While the above data points were examples of some latent weakness in the latest report, perhaps meant to give it a sheen of veracity, it was everything else in the report that was a problem starting with the BLS's latest choice of seasonal adjustments (after last month's wholesale revision), which have gone from merely laughable to full clownshow, as the following comparison between the monthly change in BLS and ADP payrolls shows. The trend is clear: the Biden admin numbers are now clearly rising even as the impartial ADP (which directly logs employment numbers at the company level and is far more accurate), shows an accelerating slowdown.

But it's more than just the Biden admin hanging its "success" on seasonal adjustments: when one digs deeper inside the jobs report, all sorts of ugly things emerge... such as the growing unprecedented divergence between the Establishment (payrolls) survey and much more accurate Household (actual employment) survey. To wit, while in January the BLS claims 275K payrolls were added, the Household survey found that the number of actually employed workers dropped for the third straight month (and 4 in the past 5), this time by 184K (from 161.152K to 160.968K).

This means that while the Payrolls series hits new all time highs every month since December 2020 (when according to the BLS the US had its last month of payrolls losses), the level of Employment has not budged in the past year.
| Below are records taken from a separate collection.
(** X30: the exit codes of [main.cpp].  Let [cv::imread] return, for the
    two paths, non-empty 8-bit images of three channels, let
    [cv::GaussianBlur] give an 8-bit image of the size and the channels of
    its input, and let [cv::imwrite] not throw.  Then practical mode returns
    -1 when the SSIM of the compressed image and its enhancement is negative
    and 0 otherwise.  Testing mode returns -1 when the two images differ in
    size, or when the SSIM of the clean image with the compressed or with the
    enhanced one is negative; otherwise it returns 0 and its verdict is PASS
    exactly when the composite score of the enhanced image is greater than
    the baseline's.  [main] runs practical mode for [--practical] or [-p]
    with one path, testing mode for [--test] or [-t] with two paths, and
    returns -1 for every other list of arguments. *)
Theorem main_exit_codes :
  forall (imread : String.string -> CV.Mat)
         (lib : CV.Mat -> Z -> Z -> double -> double -> option CV.Mat)
         (imwrite : String.string -> CV.Mat -> option bool)
         (cleanPath path : String.string) (blurred : CV.Mat),
    loaded (imread cleanPath) -> loaded (imread path) ->
    blurs_to lib (imread path) blurred ->
    (forall p m, imwrite p m <> None) ->
    let clean := imread cleanPath in
    let compressed := imread path in
    let enhanced := Filters.applyUnsharpMask compressed blurred (Fin 1.5) (Fin 0) in
    (exists s : R,
        Ssim.computeSSIM compressed enhanced = Fin s
        /\ Main.runPracticalMode imread lib imwrite path
           = Some (if Rltb s 0 then -1 else 0)%Z)
    /\ (CV.size_eqb clean compressed = false ->
        Main.runTestingMode imread lib imwrite cleanPath path
        = Some ((-1)%Z, None))
    /\ (CV.size_eqb clean compressed = true ->
        exists s0 s1 : R,
          Ssim.computeSSIM clean compressed = Fin s0
          /\ Ssim.computeSSIM clean enhanced = Fin s1
          /\ Main.runTestingMode imread lib imwrite cleanPath path
             = Some
                 (if Rltb s0 0 || Rltb s1 0 then ((-1)%Z, None)
                  else
                    (0%Z,
                     Some
                       (if dltb
                             (Filters.calculateCompositeScore
                                (Psnr.calculatePSNR clean compressed) (Fin s0))
                             (Filters.calculateCompositeScore
                                (Psnr.calculatePSNR clean enhanced) (Fin s1))
                        then Main.PASS else Main.FAIL))))
    /\ (forall prog mode : String.string,
          In mode ["--practical"%string; "-p"%string] ->
          Main.main imread lib imwrite [prog; mode; path]
          = Main.runPracticalMode imread lib imwrite path)
    /\ (forall prog mode : String.string,
          In mode ["--test"%string; "-t"%string] ->
          Main.main imread lib imwrite [prog; mode; cleanPath; path]
          = option_map fst
              (Main.runTestingMode imread lib imwrite cleanPath path))
    /\ (forall argv : list String.string,
          (forall prog mode p,
              argv = [prog; mode; p] ->
              ~ In mode ["--practical"%string; "-p"%string]) ->
          (forall prog mode c p,
              argv = [prog; mode; c; p] ->
              ~ In mode ["--test"%string; "-t"%string]) ->
          Main.main imread lib imwrite argv = Some (-1)%Z).
Proof.
  intros imread lib imwrite cleanPath path blurred Lc Lp Lb Hw
         clean compressed enhanced.
  fold clean in Lc. fold compressed in Lp, Lb.
  pose proof Lb as (Hlib & HB & HsB & HchB & HdB).
  pose proof Lp as (HwA & HA & HdA & H3A & H8A).
  pose proof Lc as (HwC & HC & HdC & H3C & H8C).
  destruct (enhanced_is_loaded compressed blurred (Fin 1.5) (Fin 0)
              Lp HB HsB HchB) as [Le Hshape].
  fold enhanced in Le, Hshape.
  pose proof Le as (_ & HE & _).
  assert (HsAE : CV.size_eqb compressed enhanced = true).
  { apply (size_eqb_trans_shape compressed compressed enhanced); [|assumption].
    unfold CV.size_eqb. now rewrite !Z.eqb_refl. }
  assert (Hwr : forall p m, exists b, imwrite p m = Some b).
  { intros p m. destruct (imwrite p m) as [b|] eqn:E; [now exists b|].
    now destruct (Hw p m). }
  split; [|split; [|split; [|split; [|split]]]].
  - destruct (ssim_is_a_number compressed enhanced Lp Le HsAE) as (s & Es & _).
    exists s. split; [exact Es|].
    unfold Main.runPracticalMode. fold compressed. rewrite HA.
    rewrite (applyGaussianBlur_5 lib compressed blurred Lb). rewrite HB.
    fold enhanced. rewrite HE.
    destruct (Hwr "output_blurred.jpg"%string blurred) as [b1 ->].
    destruct (Hwr "output_enhanced.jpg"%string enhanced) as [b2 ->].
    rewrite (psnr_not_negative compressed enhanced Lp Le HsAE).
    rewrite Es. cbn [dltb]. now destruct (Rltb s 0).
  - intros Hs. unfold Main.runTestingMode. fold clean. fold compressed.
    now rewrite HC, HA, Hs.
  - intros Hs.
    assert (HsCE : CV.size_eqb clean enhanced = true)
      by now apply (size_eqb_trans_shape clean compressed enhanced).
    destruct (ssim_is_a_number clean compressed Lc Lp Hs) as (s0 & Es0 & _).
    destruct (ssim_is_a_number clean enhanced Lc Le HsCE) as (s1 & Es1 & _).
    exists s0, s1. split; [exact Es0|]. split; [exact Es1|].
    unfold Main.runTestingMode. fold clean. fold compressed.
    rewrite HC, HA, Hs. cbn [negb].
    rewrite (psnr_not_negative clean compressed Lc Lp Hs).
    rewrite Es0. cbn [dltb]. destruct (Rltb s0 0); [reflexivity|]. cbn [orb].
    rewrite (applyGaussianBlur_5 lib compressed blurred Lb). rewrite HB.
    fold enhanced. rewrite HE.
    destruct (Hwr "output_enhanced.jpg"%string enhanced) as [b2 ->].
    rewrite (psnr_not_negative clean enhanced Lc Le HsCE).
    rewrite Es1. cbn [dltb]. now destruct (Rltb s1 0).
  - intros prog mode. apply main_practical.
  - intros prog mode. apply main_test.
  - intros argv. apply main_rejects.
Qed.
(** * HotelVault: the in-memory store and the dashboard metrics

    A shallow embedding of [server/storage.ts] (class [MemStorage]), of the
    [GET /api/dashboard/metrics] handler of [server/routes.ts] and of the
    record types of [@shared/schema].

    - Values have the types the TypeScript signatures give them: a record
      per entity, [option] for a nullable column, a [Partial<T>] as a record
      of optional fields (a field is [None] when the key is absent), [Json]
      for a [jsonb] column, integers for [integer] columns.  An [Insert]
      type carries every column its schema does not omit.  Keys and
      [undefined] values outside these types are not modelled.
    - JavaScript numbers that are computed with are IEEE-754 binary64
      values, modelled with the executable [spec_float] operations of the
      Standard Library; [Math.round], [parseFloat] and [toFixed(2)] follow
      ECMA-262.
    - A string is the sequence of bytes of its UTF-8 encoding, as the
      string literals of this file are.
    - A [Date] is its time value, an integer number of milliseconds since
      the epoch (only valid dates are modelled); the time zone of the host
      is the function [LocalTZA] of ECMA-262.
    - A [Map<string, T>] is the list of its entries in insertion order.
    - A method that writes is a function of the store that returns how the
      call ended (a value, or a thrown [Error]) together with the store it
      leaves behind; a method that only reads is a function of the store.
      The promises of the [async] methods are not modelled.
    - [randomUUID()] and [new Date()] are inputs of the methods that call
      them. *)

From Stdlib Require Import ZArith List Bool Lia.
From Stdlib Require Import Strings.String Strings.Ascii.
From Stdlib Require Import Floats.SpecFloat.
From Stdlib Require Floats.PrimFloat Floats.FloatOps Numbers.Cyclic.Int63.Uint63.
From Stdlib Require Import DecimalString.
Import ListNotations.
Worse, as shown in the chart below, such a gaping divergence has opened between the two series in the past 4 years, that the number of Employed workers would need to soar by 9 million (!) to catch up to what Payrolls claims is the employment situation.

There's more: shifting from a quantitative to a qualitative assessment, reveals just how ugly the composition of "new jobs" has been. Consider this: the BLS reports that in February 2024, the US had 132.9 million full-time jobs and 27.9 million part-time jobs. Well, that's great... until you look back one year and find that in February 2023 the US had 133.2 million full-time jobs, or more than it does one year later! And yes, all the job growth since then has been in part-time jobs, which have increased by 921K since February 2023 (from 27.020 million to 27.941 million).

Here is a summary of the labor composition in the past year: all the new jobs have been part-time jobs!

But wait there's even more, because now that the primary season is over and we enter the heart of election season and political talking points will be thrown around left and right, especially in the context of the immigration crisis created intentionally by the Biden administration which is hoping to import millions of new Democratic voters (maybe the US can hold the presidential election in Honduras or Guatemala, after all it is their citizens that will be illegally casting the key votes in November), what we find is that in February, the number of native-born workers tumbled again, sliding by a massive 560K to just 129.807 million. Add to this the December data, and we get a near-record 2.4 million plunge in native-born workers in just the past 3 months (only the covid crash was worse)!

The offset? A record 1.2 million foreign-born (read immigrants, both legal and illegal but mostly illegal) workers added in February!

Said otherwise, not only has all job creation in the past 6 years has been exclusively for foreign-born workers...

Source: St Louis Fed FRED Native Born and Foreign Born

... but there has been zero job-creation for native born workers since June 2018!

This is a huge issue - especially at a time of an illegal alien flood at the southwest border...

... and is about to become a huge political scandal, because once the inevitable recession finally hits, there will be millions of furious unemployed Americans demanding a more accurate explanation for what happened - i.e., the illegal immigration floodgates that were opened by the Biden admin.

Which is also why Biden's handlers will do everything in their power to insure there is no official recession before November... and why after the election is over, all economic hell will finally break loose. Until then, however, expect the jobs numbers to get even more ridiculous.